The carry-over effects on HbA1c were not due to carry-over or period effects in reported food intake. Instead, they could be true carry-over effects of the first diet. This is particularly likely for HbA1c, since HbA1c represents a weighted average of the blood glucose concentration over the previous two to three months (. If results from the second period were discarded (owing to carryover ), the reduction of HbA1c from the Paleolithic diet compared to the Diabetes diet was still significant (p = 0.01) and even larger (-1.3% units) than when results from the second period were included. However, this approach could lead to biased answers to our hypothesis and results from both periods are therefore used in this study .
The lack of carry-over or period effects in reported food intake indicates fairly good adherence to intervention diets. Reported food intake in this study seemed reasonable both in distribution and quantity, as subjectively assessed by a nutrition engineer skilled in analyzing reported food intake (YG). Furthermore, the reported lower energy intake of 1.3 MJ per day on a Paleolithic diet equals about 3.2 kg fat during three months, which almost exactly accounts for the observed 3.3 kg difference in weight loss between diets. This indicates both good reporting by the participants and good adherence to reported food intake during the study.
Clinical and research implications
The favourable results in this study are in line with previous findings and increase the generalizability of the Paleolithic diet by testing it in both men and women in a primary care setting. A limitation of the study is the small size of the study population. This prevents the conclusions from resulting in nutritional recommendations for patients with type 2 diabetes. A long-term study in a larger population is therefore required. In parallel, further research into possible mechanisms for the beneficial effects of a Paleolithic diet should be done.
Total protein intake in g per day did not differ between the diets, but, as a result of the difference in total energy intake, the energy percentage (E%) from dietary protein on the Paleolithic diet (24 E%) slightly exceeded US and European recommendations for people with diabetes (<20 E%) [17, 55]. The debatable disadvantage for long-term kidney function [56, 57] should be weighed against the benefits of attenuated postprandial glycemia when protein replaces starch or glucose .
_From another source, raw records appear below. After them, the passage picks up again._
(** ** TileMapLayerDynamicOrthogonal

    The base class [TileMapLayer] and the class [TileType] are not among
    the sources; the record has the fields of them that the two methods
    below read or write, with the names the methods use. *)
Module TileType.

Record t : Type := mk { cellIndex : Z; offset : Point.t }.

End TileType.

Module TileMapLayerDynamicOrthogonal.
Local Open Scope R_scope.

(** One half of a key of [_data2].  The constructor computes the halves
    with a division by the layer width, which is 0 by default, and the
    key is the text of the two values: a number, [Infinity] or [NaN]. *)
Inductive coord : Type :=
| Num (v : number)
| Infinity
| NaN.

(** Equality of the texts. *)
Definition coord_eqb (c1 c2 : coord) : bool :=
  match c1, c2 with
  | Num u, Num v => Matrix.Reqb u v
  | Infinity, Infinity => true
  | NaN, NaN => true
  | _, _ => false
  end.

Record t : Type := mk {
  transform : Transform.ref;
  alpha : number;
  tileWidth : number;
  tileHeight : number;
  width : number;                      (* in tiles *)
  height : number;                     (* in tiles *)
  offset : Point.t;
  _data2 : list (coord * coord * Z);   (* key "x|y" -> tile type index;
                                          the first match is the value *)
  tileTypes : list TileType.t;         (* tilemap.tileTypes *)
  cells : list Cell.t;                 (* atlas.cells *)
  _corner1 : Point.t;
  _corner2 : Point.t;
  _corner3 : Point.t;
  _corner4 : Point.t;
  _startX : number;
  _startY : number;
  _maxX : number;
  _maxY : number;
  _temptype : option TileType.t
}.

Definition with_corners (c1 c2 c3 c4 : Point.t) (l : t) : t :=
  mk (transform l) (alpha l) (tileWidth l) (tileHeight l) (width l)
     (height l) (offset l) (_data2 l) (tileTypes l) (cells l)
     c1 c2 c3 c4 (_startX l) (_startY l) (_maxX l) (_maxY l) (_temptype l).
Definition with_bounds (sx sy mx my : number) (l : t) : t :=
  mk (transform l) (alpha l) (tileWidth l) (tileHeight l) (width l)
     (height l) (offset l) (_data2 l) (tileTypes l) (cells l)
     (_corner1 l) (_corner2 l) (_corner3 l) (_corner4 l) sx sy mx my
     (_temptype l).
Definition with_temptype (v : option TileType.t) (l : t) : t :=
  mk (transform l) (alpha l) (tileWidth l) (tileHeight l) (width l)
     (height l) (offset l) (_data2 l) (tileTypes l) (cells l)
     (_corner1 l) (_corner2 l) (_corner3 l) (_corner4 l)
     (_startX l) (_startY l) (_maxX l) (_maxY l) v.

(** The constructor's [forEach]: entry [i] of [data] goes to the key made
    of [xM = i - floor(i / w) * w + x] and [yM = floor(i / w) + y].
    With [w = 0] the quotient [i / w] is [NaN] for [i = 0] and
    [Infinity] for the other indexes, its product with 0 is [NaN], and
    so is [xM]; adding a number to [yM] leaves it what it is.  An
    assignment to a key that is there already replaces the value: here
    the new entry goes in front and hides the old one. *)
Definition data2_of (data : list Z) (w x y : number)
  : list (coord * coord * Z) :=
  fold_left
    (fun acc ie =>
       let i := INR (fst ie) in
       if Matrix.Reqb w 0 then
         (NaN, if Nat.eqb (fst ie) 0 then NaN else Infinity, snd ie) :: acc
       else
         let yM := JSMath.floor (i / w) in
         let xM := i - yM * w in
         let yM := yM + y in
         let xM := xM + x in
         (Num xM, Num yM, snd ie) :: acc)
    (combine (seq 0 (length data)) data) [].

(** [this._data2[`${x}|${y}`]] for numbers [x] and [y]. *)
Definition data2_get (d : list (coord * coord * Z)) (x y : number)
  : option Z :=
  match
    find (fun e => coord_eqb (fst (fst e)) (Num x)
                   && coord_eqb (snd (fst e)) (Num y))
         d
  with
  | Some e => Some (snd e)
  | None => None
  end.

(** [tilemap.tileTypes[this._data2[key]]]: [undefined] ([None]) when the
    key is absent or the index has no tile type. *)
Definition getTileFromXY (this : t) (x y : number) : option TileType.t :=
  match data2_get (_data2 this) x y with
  | Some e => Cell.at_index (tileTypes this) e
  | None => None
  end.

(** [_calculateBoundaries(camera, matrix)], with [game.stage.width] and
    [game.stage.height] as arguments. *)
Definition _calculateBoundaries (fuel : nat) (s : Transform.store)
  (this : t) (stage_width stage_height : number)
  (camera : Camera.t) (matrix : Matrix.t)
  : option (t * Camera.t * Transform.store) :=
  let c1 := Point.setTo (_corner1 this) 0 0 in
  let c2 := Point.setTo (_corner2 this) stage_width 0 in
  let c3 := Point.setTo (_corner3 this) stage_width stage_height in
  let c4 := Point.setTo (_corner4 this) 0 stage_height in
  match Camera.transformStageToWorld fuel s camera c1 false with
  | None => None
  | Some (c1, camera, s) =>
  match Camera.transformStageToWorld fuel s camera c2 false with
  | None => None
  | Some (c2, camera, s) =>
  match Camera.transformStageToWorld fuel s camera c3 false with
  | None => None
  | Some (c3, camera, s) =>
  match Camera.transformStageToWorld fuel s camera c4 false with
  | None => None
  | Some (c4, camera, s) =>
      let m := Matrix.clone matrix in
      let m := Matrix.invert m in
      let c1 := Matrix.transformPointInPlace m c1 in
      let c2 := Matrix.transformPointInPlace m c2 in
      let c3 := Matrix.transformPointInPlace m c3 in
      let c4 := Matrix.transformPointInPlace m c4 in
      let startX :=
        JSMath.min4 (Point.x c1) (Point.x c2) (Point.x c3) (Point.x c4) in
      let startY :=
        JSMath.min4 (Point.y c1) (Point.y c2) (Point.y c3) (Point.y c4) in
      let maxX :=
        JSMath.max4 (Point.x c1) (Point.x c2) (Point.x c3) (Point.x c4) in
      let maxY :=
        JSMath.max4 (Point.y c1) (Point.y c2) (Point.y c3) (Point.y c4) in
      let startX := startX / tileWidth this in
      let startY := startY / tileHeight this in
      let maxX := maxX / tileWidth this in
      let maxY := maxY / tileHeight this in
      let startX := JSMath.floor startX in
      let startY := JSMath.floor startY in
      let maxX := JSMath.ceil maxX in
      let maxY := JSMath.ceil maxY in
      let startX :=
        JSMath.clamp startX (width this + Point.x (offset this))
          (Point.x (offset this)) in
      let startY :=
        JSMath.clamp startY (height this + Point.y (offset this))
          (Point.y (offset this)) in
      let maxX :=
        JSMath.clamp maxX (width this + Point.x (offset this))
          (Point.x (offset this)) in
      let maxY :=
        JSMath.clamp maxY (height this + Point.y (offset this))
          (Point.y (offset this)) in
      Some (with_bounds startX startY maxX maxY (with_corners c1 c2 c3 c4 this),
            camera, s)
  end end end end.

(** The twenty numbers [renderGL] pushes for one tile. *)
Definition tileVertices (c1 c2 c3 c4 : Point.t) (cell : Cell.t)
  (alpha : number) : list number :=
  [ Point.x c1; Point.y c1; Cell.x cell; Cell.y cell; alpha;
    Point.x c2; Point.y c2; Cell.x cell + Cell.w cell - 1; Cell.y cell; alpha;
    Point.x c3; Point.y c3; Cell.x cell + Cell.w cell - 1;
    Cell.y cell + Cell.h cell - 1; alpha;
    Point.x c4; Point.y c4; Cell.x cell; Cell.y cell + Cell.h cell - 1; alpha ].

(** The body of the inner loop of [renderGL] at tile coordinate
    [(x, y)]: the layer and [vertexItems] after it.  Reading [cellIndex]
    of an absent tile type, or a field of an absent cell, is a TypeError. *)
Definition renderTile (this : t) (m : Matrix.t) (x y : number)
  (vertexItems : list number) : option (t * list number) :=
  let this := with_temptype (getTileFromXY this x y) this in
  match _temptype this with
  | None => None
  | Some temptype =>
      if (TileType.cellIndex temptype =? -1)%Z then Some (this, vertexItems)
      else
        match Cell.at_index (cells this) (TileType.cellIndex temptype) with
        | None => None
        | Some cell =>
            let tx := x * tileWidth this + Point.x (TileType.offset temptype) in
            let ty := y * tileHeight this + Point.y (TileType.offset temptype) in
            let c1 := Point.setTo (_corner1 this) tx ty in
            let c2 := Point.setTo (_corner2 this) (tx + Cell.w cell) ty in
            let c3 :=
              Point.setTo (_corner3 this) (tx + Cell.w cell) (ty + Cell.h cell) in
            let c4 := Point.setTo (_corner4 this) tx (ty + Cell.h cell) in
            let c1 := Matrix.transformPointInPlace m c1 in
            let c2 := Matrix.transformPointInPlace m c2 in
            let c3 := Matrix.transformPointInPlace m c3 in
            let c4 := Matrix.transformPointInPlace m c4 in
            Some (with_corners c1 c2 c3 c4 this,
                  vertexItems ++ tileVertices c1 c2 c3 c4 cell (alpha this))
        end
  end.

(** [for (var x = ...; x < this._maxX; x++)]; the loop counter is a
    number, so the loop carries fuel. *)
Fixpoint renderRow (fuel : nat) (this : t) (m : Matrix.t) (x y : number)
  (vertexItems : list number) : option (t * list number) :=
  match fuel with
  | O => None
  | S fuel' =>
      if JSMath.Rltb x (_maxX this) then
        match renderTile this m x y vertexItems with
        | None => None
        | Some (this1, vertexItems1) =>
            renderRow fuel' this1 m (x + 1) y vertexItems1
        end
      else Some (this, vertexItems)
  end.

(** [for (var y = ...; y < this._maxY; y++)] *)
Fixpoint renderRows (fuel : nat) (this : t) (m : Matrix.t) (y : number)
  (vertexItems : list number) : option (t * list number) :=
  match fuel with
  | O => None
  | S fuel' =>
      if JSMath.Rltb y (_maxY this) then
        match renderRow fuel this m (_startX this) y vertexItems with
        | None => None
        | Some (this1, vertexItems1) =>
            renderRows fuel' this1 m (y + 1) vertexItems1
        end
      else Some (this, vertexItems)
  end.

(** [renderGL(gl, camera, params)]: [items] is the renderer's
    [_vertexBuffer.items]. *)
Definition renderGL (fuel : nat) (s : Transform.store) (this : t)
  (stage_width stage_height : number) (camera : Camera.t)
  (items : list number)
  : option (list number * t * Camera.t * Transform.store) :=
  let vertexItems := [] in
  match Transform.getConcatenatedMatrix fuel s (transform this) with
  | None => None
  | Some (m, s1) =>
      match _calculateBoundaries fuel s1 this stage_width stage_height
              camera m with
      | None => None
      | Some (this1, camera1, s2) =>
          match renderRows fuel this1 m (_startY this1) vertexItems with
          | None => None
          | Some (this2, vertexItems1) =>
              Some (TextureAtlasRenderer.concatBatch items vertexItems1,
                    this2, camera1, s2)
          end
      end
  end.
Calcium intake did not meet recommendations for any of the diets, and it was particularly low in the Paleolithic diet. Recent calcium balance studies indicate that human calcium requirements are lower than previously thought , and meta-analyses of randomized controlled trials suggest that the effect of calcium supplementation for bone strength is limited [60, 61]. It has been suggested that absorption and excretion of calcium are more important than calcium intake for whole-body calcium balance . In this context, the lower content of calcium-binding phytate and the lower dietary acid load from a Paleolithic diet may hypothetically compensate for the low amount of calcium . Supporting this view are the findings of Frassetto et al, where calcium intake remained unchanged and urine calcium decreased after a Paleolithic diet compared to baseline .
As has been discussed, there may be a challenge to implement and adopt the Paleolithic diet on a worldwide scale in subjects with type 2 diabetes. However, this aspect is beyond the objective of this paper and requires more research.